Mit dem Namen Cadillac verbinden die meisten Deutschen entweder Staatskarossen oder übergroße SUV wie den Escalade. Mit dem XT4 kommt in Europa ein dahingehend höchst ungewöhnlicher Amerikaner auf den Markt. Zum einen ist er für Cadillac-Verhältnisse klein. Bei einem Radstand von fast 2,80m und einer Länge von ca. 4,60m liegt er ungefähr zwischen einem Audi Q3 und Q5. Wer dazu noch bei der Bezeichnung 350D oder 350T auf einen Sechszylinder jenseits der Dreiliter-Marke hofft, wird ebenfalls enttäuscht.  Ausschließlich „unamerikanische“ Vierzylinder mit 174 bzw. beim Benziner 230PS treiben das in Kansas City gebauten GM-Modell an. Optisch ist er allerdings im immer stärkerer besetzten SUV-Markt ein Hingucker für Fahrer, die aus der Masse herausstechen möchten. Auch preislich wird der Caddy zur Alternative. Das Topmodell endet preislich dort, wo manch Wettbewerber erst anfängt und vollausgestattet ist er immer noch erschwinglich. Dennoch wurden im vergangenen Jahr gerade mal 36 XT4 zugelassen. Angesichts der Tatsache, dass dieses Modell in 2020 neben 6 Escalades das einzige Modell war, dass es in die Zulassungsstellen schaffte, sicher für den Handel ein herber Schlag. Das größte Manko dürften Motor und Interieur sein. Beim Antrieb fehlen zeitgemäße Leistungs- und Verbrauchsdaten. Ohne Mildhybrid-Unterstützung oder alternative Antriebsform stehen die Zweiliter-Turbomotoren weder für Ökologie noch für Ökonomie. Zudem tun sich die beiden Verbrenner buchstäblich schwer mit dem XT4. Die Innenausstattung ist üppig und technisch ausreichend, wirkt aber für ein brandneues Modell nicht auf dem allerneusten Stand der Zeit. Wenn man sich beispielsweise die Kombination aus analogem und digitalem Instrumentenblock oder das relativ kleine 8 Zoll Touchdisplay anschaut, wähnt man sich eher in einem Segment darunter. Dennoch lohnt sich die Anfrage bei einem der 14 deutschen Cadillac-Händler, wenn man gerne in einem Fahrzeug abseits des Mainstreams zu einem erschwinglichen Preis sitzt und über kleine Materialschwächen hinwegsehen kann. Dafür bekommt man viel Auto und manch attraktives Feature, wie die optionale Innenspiegelkamera.

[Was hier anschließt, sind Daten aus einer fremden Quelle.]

(** * Client_App anti-malware core: a shallow embedding and its properties

    The development follows the C++ sources of the service:
    - [threat_engine.h] / [threat_engine.cpp]   (module [ThreatEngine])
    - [file_monitor.h]  / [file_monitor.cpp]    (module [FileMonitor])
    - [scanner.h]       / [scanner.cpp]         (module [Scanner])
    - [archive_scanner.h] / [archive_scanner.cpp] (module [ArchiveScanner])

    Conventions.
    - [std::vector<char>] is [list byte]; [std::wstring] and [std::string]
      are [string] (paths restricted to 8-bit code units, on which
      [towlower] acts as ASCII lower-casing).
    - [uint32_t], [uint64_t], [size_t] are [Z] with the wrap-around written
      at every arithmetic operation that can leave the range.
    - A C++ out-parameter ([ThreatInfo& threat]) is threaded explicitly:
      the function returns the [bool] together with the updated record.
    - The file system and the Win32 calls are an explicit world value.
    - [double] arithmetic is not modelled: [CalculateEntropy] is the exact
      value of the sum that the source accumulates in floating point, and
      statements about the entropy rule are made only where a margin far
      above the rounding error separates that value from the threshold.
    - Exceptions are modelled where the source handles them and this world
      can raise them: a callback that throws, a directory iterator that
      meets a sub-directory it may not read.  Memory exhaustion is not
      modelled.
    - A function that reads a member of an uninitialised structure has no
      result there ([None]). *)

From Stdlib Require Import ZArith ZifyNat List Sorted String Ascii Strings.Byte Bool Lia Reals Lra.
From stdpp Require Import base list gmap strings pretty.

Local Open Scope Z_scope.

(** ** Machine integers *)

Definition UINT32_MOD : Z := 2 ^ 32.
Definition UINT64_MOD : Z := 2 ^ 64.
Definition wrap32 (z : Z) : Z := z mod UINT32_MOD.
Definition wrap64 (z : Z) : Z := z mod UINT64_MOD.

(** [size_t] is 64 bits wide on the x64 service build. *)
Definition size_t_add (a b : Z) : Z := wrap64 (a + b).

(** [static_cast<size_t>] of an [int32_t]. *)
Definition size_t_of_int32 (z : Z) : Z := wrap64 z.

(** [std::vector::size()]. *)
Definition vsize {A} (v : list A) : Z := Z.of_nat (length v).

(** ** Characters and strings *)

Definition byte_eqb (a b : byte) : bool := Byte.eqb a b.

Definition ascii_eqb (a b : ascii) : bool := Ascii.eqb a b.

(** [::tolower] in the "C" locale, applied to one [char]. *)
Definition tolower (b : byte) : byte :=
  let n := Byte.to_N b in
  if ((65 <=? n) && (n <=? 90))%N
  then match Byte.of_N (n + 32)%N with Some c => c | None => b end
  else b.

(** [::towlower] on the 8-bit code units of a path. *)
Definition towlower (c : ascii) : ascii :=
  let n := N_of_ascii c in
  if ((65 <=? n) && (n <=? 90))%N then ascii_of_N (n + 32)%N else c.

(** [std::transform(s.begin(), s.end(), s.begin(), ::towlower)]. *)
Definition wstring_lower (s : string) : string :=
  string_of_list_ascii (map towlower (list_ascii_of_string s)).

(** ** Standard algorithms used by the engine *)

Section Algorithms.
Context {A : Type} (eqb : A -> A -> bool).

(** [std::equal(first1, last1, first2)]: the range [pat] against the
    elements starting at [first2].  The caller guarantees that the second
    range is long enough; past its end the model answers [false]. *)
Fixpoint std_equal (pat from : list A) : bool :=
  match pat, from with
  | [], _ => true
  | p :: ps, x :: xs => eqb p x && std_equal ps xs
  | _ :: _, [] => false
  end.

(** [std::search(first, last, s_first, s_last)]: index of the first
    occurrence of [pat] in [data], or [length data] (the [last] iterator)
    when there is none. *)
Fixpoint std_search (data pat : list A) : nat :=
  if std_equal pat data then 0%nat
  else match data with
       | [] => 0%nat
       | _ :: rest => S (std_search rest pat)
       end.

(** [basic_string::find(needle) != npos]. *)
Definition string_contains (content needle : list A) : bool :=
  match needle with
  | [] => true
  | _ :: _ => negb (Nat.eqb (std_search content needle) (length content))
  end.
End Algorithms.

(** [lowerPath.find(L"...") != std::wstring::npos]. *)
Definition wstring_contains (s needle : string) : bool :=
  string_contains ascii_eqb (list_ascii_of_string s) (list_ascii_of_string needle).

(** ** [std::filesystem::path] decomposition (Windows rules)

    [filename()] is what follows the last directory separator (after a
    drive root-name such as [C:]); [extension()] starts at the last dot of
    the filename, and is empty for ["."], [".."] and for a filename whose
    only dot is its first character. *)

Definition is_separator (c : ascii) : bool :=
  ascii_eqb c "\"%char || ascii_eqb c "/"%char.

Definition is_drive_letter (c : ascii) : bool :=
  let n := N_of_ascii c in
  ((65 <=? n) && (n <=? 90) || (97 <=? n) && (n <=? 122))%N.

Definition strip_root_name (p : list ascii) : list ascii :=
  match p with
  | d :: c :: rest => if is_drive_letter d && ascii_eqb c ":"%char then rest else p
  | _ => p
  end.

(** The part after the last separator, scanning left to right. *)
Fixpoint after_last_separator (p acc : list ascii) : list ascii :=
  match p with
  | [] => acc
  | c :: rest => if is_separator c then after_last_separator rest rest
                 else after_last_separator rest acc
  end.

Definition path_filename_chars (p : string) : list ascii :=
  let q := strip_root_name (list_ascii_of_string p) in
  after_last_separator q q.

Definition path_filename (p : string) : string :=
  string_of_list_ascii (path_filename_chars p).

(** The suffix starting at the last dot that is not at position 0. *)
Fixpoint last_dot_suffix (f : list ascii) (first : bool) (acc : list ascii) : list ascii :=
  match f with
  | [] => acc
  | c :: rest =>
      if ascii_eqb c "."%char && negb first
      then last_dot_suffix rest false (c :: rest)
      else last_dot_suffix rest false acc
  end.

Definition path_extension (p : string) : string :=
  let f := path_filename_chars p in
  match f with
  | ["."%char] => EmptyString
  | ["."%char; "."%char] => EmptyString
  | _ => string_of_list_ascii (last_dot_suffix f true [])
  end.

(** ** Logger *)

Inductive LogLevel := Debug | Info | Warning | Error | Critical.

(** One call of [Logger::LogFormat]: level, format string, arguments. *)
Record LogEvent := mkLog {
  log_level : LogLevel;
  log_format : string;
  log_args : list string
}.

(** ** The world outside the process

    Regular files with their contents, the directories with the regular
    files a recursive directory iterator yields below each (in its order,
    sub-directories that cannot be read being skipped), the paths that
    cannot be opened (sharing violation, ACL), the moves the system
    refuses, the directories the system refuses to create, the wall clock
    in seconds since the epoch, and the log written so far.

    [unreadable_below] describes a directory below which some
    sub-directory cannot be read: the number of regular files a recursive
    iterator yields before it reaches that sub-directory, and the message
    of the [filesystem_error] it raises there unless it was told to skip
    what it may not read. *)
Record World := mkWorld {
  files : gmap string (list byte);
  directories : gmap string (list string);
  open_denied : string -> bool;
  move_denied : string -> string -> bool;
  mkdir_denied : string -> bool;
  unreadable_below : string -> option (nat * string);
  clock : Z;
  log : list LogEvent
}.

Definition with_files (w : World) (f : gmap string (list byte)) : World :=
  {| files := f; directories := directories w;
     open_denied := open_denied w; move_denied := move_denied w;
     mkdir_denied := mkdir_denied w; unreadable_below := unreadable_below w;
     clock := clock w; log := log w |}.

Definition with_log (w : World) (l : list LogEvent) : World :=
  {| files := files w; directories := directories w;
     open_denied := open_denied w; move_denied := move_denied w;
     mkdir_denied := mkdir_denied w; unreadable_below := unreadable_below w;
     clock := clock w; log := l |}.

Definition with_directories (w : World) (d : gmap string (list string)) : World :=
  {| files := files w; directories := d;
     open_denied := open_denied w; move_denied := move_denied w;
     mkdir_denied := mkdir_denied w; unreadable_below := unreadable_below w;
     clock := clock w; log := log w |}.

(** [if (m_logger) m_logger->LogFormat(...)]. *)
Definition log_if (logger : bool) (lvl : LogLevel) (fmt : string)
    (args : list string) (w : World) : World :=
  if logger then with_log w (log w ++ [mkLog lvl fmt args]) else w.

Module Utils.

(** [std::filesystem::exists(path) && is_regular_file(path)]. *)
Definition FileExists (w : World) (path : string) : bool :=
  match files w !! path with Some _ => true | None => false end.

(** [std::filesystem::exists(path) && is_directory(path)]. *)
Definition DirectoryExists (w : World) (path : string) : bool :=
  match directories w !! path with Some _ => true | None => false end.

Definition GetFileSize (w : World) (path : string) : Z :=
  match files w !! path with Some c => vsize c | None => 0 end.

End Utils.

(** Win32 [MoveFile]: fails when the source is missing, the target exists
    or the system refuses; a failed call changes nothing. *)
Definition MoveFile (w : World) (src dst : string) : bool * World :=
  match files w !! src with
  | None => (false, w)
  | Some c =>
      match files w !! dst with
      | Some _ => (false, w)
      | None =>
          if move_denied w src dst then (false, w)
          else (true, with_files w (<[dst := c]> (delete src (files w))))
      end
  end.

(** [std::vector<char> buffer(n); file.read(buffer.data(), n)] on a stream
    positioned at [pos]: the bytes that exist, then the zeros the vector
    was created with. *)
Definition ifstream_read (content : list byte) (pos n : nat) : list byte :=
  let got := take n (drop pos content) in
  got ++ replicate (n - length got) "000"%byte.

(** ** Little-endian serialisation *)

Definition byte_of_Z (z : Z) : byte :=
  match Byte.of_N (Z.to_N (z mod 256)) with Some b => b | None => "000"%byte end.

Fixpoint le_bytes (n : nat) (z : Z) : list byte :=
  match n with
  | O => []
  | S k => byte_of_Z z :: le_bytes k (z / 256)
  end.

Fixpoint le_value (bs : list byte) : Z :=
  match bs with
  | [] => 0
  | b :: rest => Z.of_N (Byte.to_N b) + 256 * le_value rest
  end.

(** A [std::wstring] written as raw [wchar_t] (two bytes per unit). *)
Definition wchar_bytes (s : string) : list byte :=
  flat_map (fun c => [byte_of_Z (Z.of_N (N_of_ascii c)); "000"%byte])
           (list_ascii_of_string s).

(** * threat_engine.h / threat_engine.cpp *)

Module ThreatEngine.

(** ** Data of [threat_engine.h] *)

Record ThreatInfo := mkThreatInfo {
  file_path : string;
  threat_name : string;
  threat_level : Z;      (* uint32_t *)
  file_size : Z          (* uint64_t *)
}.

Record VirusSignature := mkVirusSignature {
  name : string;
  signature : list byte;
  severity : Z;          (* uint32_t *)
  offset : Z             (* int32_t: -1 for anywhere, >= 0 for fixed offset *)
}.

Record HeuristicRule := mkHeuristicRule {
  rule_name : string;
  rule_description : string;
  rule_severity : Z      (* uint32_t *)
}.

Record QuarantineEntry := mkQuarantineEntry {
  originalPath : string;
  quarantinePath : string;
  threatName : string;
  quarantineTime : Z     (* uint64_t *)
}.

(** The members of [class ThreatEngine]; [m_logger] records whether the
    pointer is non-null. *)
Record Engine := mkEngine {
  m_logger : bool;
  m_initialized : bool;
  m_databaseVersion : Z;                 (* uint32_t *)
  m_signatureCount : Z;                  (* uint32_t *)
  m_heuristicsEnabled : bool;
  m_cloudEnabled : bool;
  m_databasePath : string;
  m_quarantinePath : string;
  m_signatures : list VirusSignature;
  m_fileTypeSignatures : gmap string (list VirusSignature);
  m_heuristicRules : list HeuristicRule;
  m_quarantineEntries : list QuarantineEntry
}.

Definition empty_threat : ThreatInfo := mkThreatInfo "" "" 0 0.

Definition set_threat (t : ThreatInfo) (n : string) (lvl : Z) : ThreatInfo :=
  {| file_path := file_path t; threat_name := n;
     threat_level := lvl; file_size := file_size t |}.

Definition set_file (t : ThreatInfo) (p : string) (sz : Z) : ThreatInfo :=
  {| file_path := p; threat_name := threat_name t;
     threat_level := threat_level t; file_size := sz |}.

(** ** [ThreatEngine::ScanWithSignatures] *)

(** The test made for one signature inside the loop. *)
Definition signature_hits (s : VirusSignature) (data : list byte) : bool :=
  if 0 <=? offset s then
    (* Fixed offset signature *)
    if size_t_add (size_t_of_int32 (offset s)) (vsize (signature s)) <=? vsize data
    then std_equal byte_eqb (signature s) (drop (Z.to_nat (offset s)) data)
    else false
  else
    (* Search anywhere in file *)
    negb (Nat.eqb (std_search byte_eqb data (signature s)) (length data)).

Hyundai Tucson auf einer naßen Fahrbahn inmitten einer Stadt

Hyundai Tucson – Captain Future

Der Tucson – gesprochen ohne das „c“ mit verlängertem „u“ und scharfem „s“ – war von 2016 bis 2019 der meistzugelassene Hyundai in Deutschland. Entsprechend viel Aufmerksamkeit widmeten die Entwickler dem Nachfolger des gar nicht mal so alt aussehenden, erfolgreichen Vorgängers. Auf den ersten Blick überrascht die futuristische Optik. Bisher war der Koreaner ein moderner asiatischer Vertreter der SUV-Zunft, zeigt aber in der vierten Generation schon fast Concept Car Allüren. Am stärksten fällt die Frontpartie ins Auge, die mit dem Grill Design-Maßstäbe setzt. Zumindest in der aktuellen Hyundai-Modellpalette fällt er damit ein wenig aus dem Rahmen und lässt selbst neue Geschwister wie den kürzlich eingeführten i30 alt aussehen. Womöglich werden die ersten Exemplare auf den Straßen sogar eher für einen Toyota oder Lexus gehalten. Innen setzt sich die Modernität fort, bleibt aber eher gediegen als überzeichnet. Große Digitaldisplays und wertige Materialien werden auch in drei Jahren als Gebrauchter noch Kunden frisch erscheinen. Die Preise bewegen sich im Mittelfeld und werden zusätzlich zu gut ausgestatteten Ausstattungslinien durch eine überschaubare Aufpreisliste ergänzt. Die Optionen und Pakete passen – mittlerweile Hyundai-typisch – auf eine Preislistenseite. Mit der Trendausstattung werden vermutlich die meisten Neu- wie Gebrauchtkunden versorgt werden und machen damit einen guten Fang. Zu kritisieren gibt es wenig, wenn man von der vielleicht für Manchen gewöhnungsbedürftigen Optik absieht. Einzig die Verbrauchswerte der Motoren liegen etwas über dem Durchschnitt, was bei hiesigen moderaten Kfz-Steuern und Treibstoffen aber weniger ins Gewicht fallen dürfte. 5 Jahre Garantie sind da bei einem Dreijährigen vermutlich das stärkere Argument.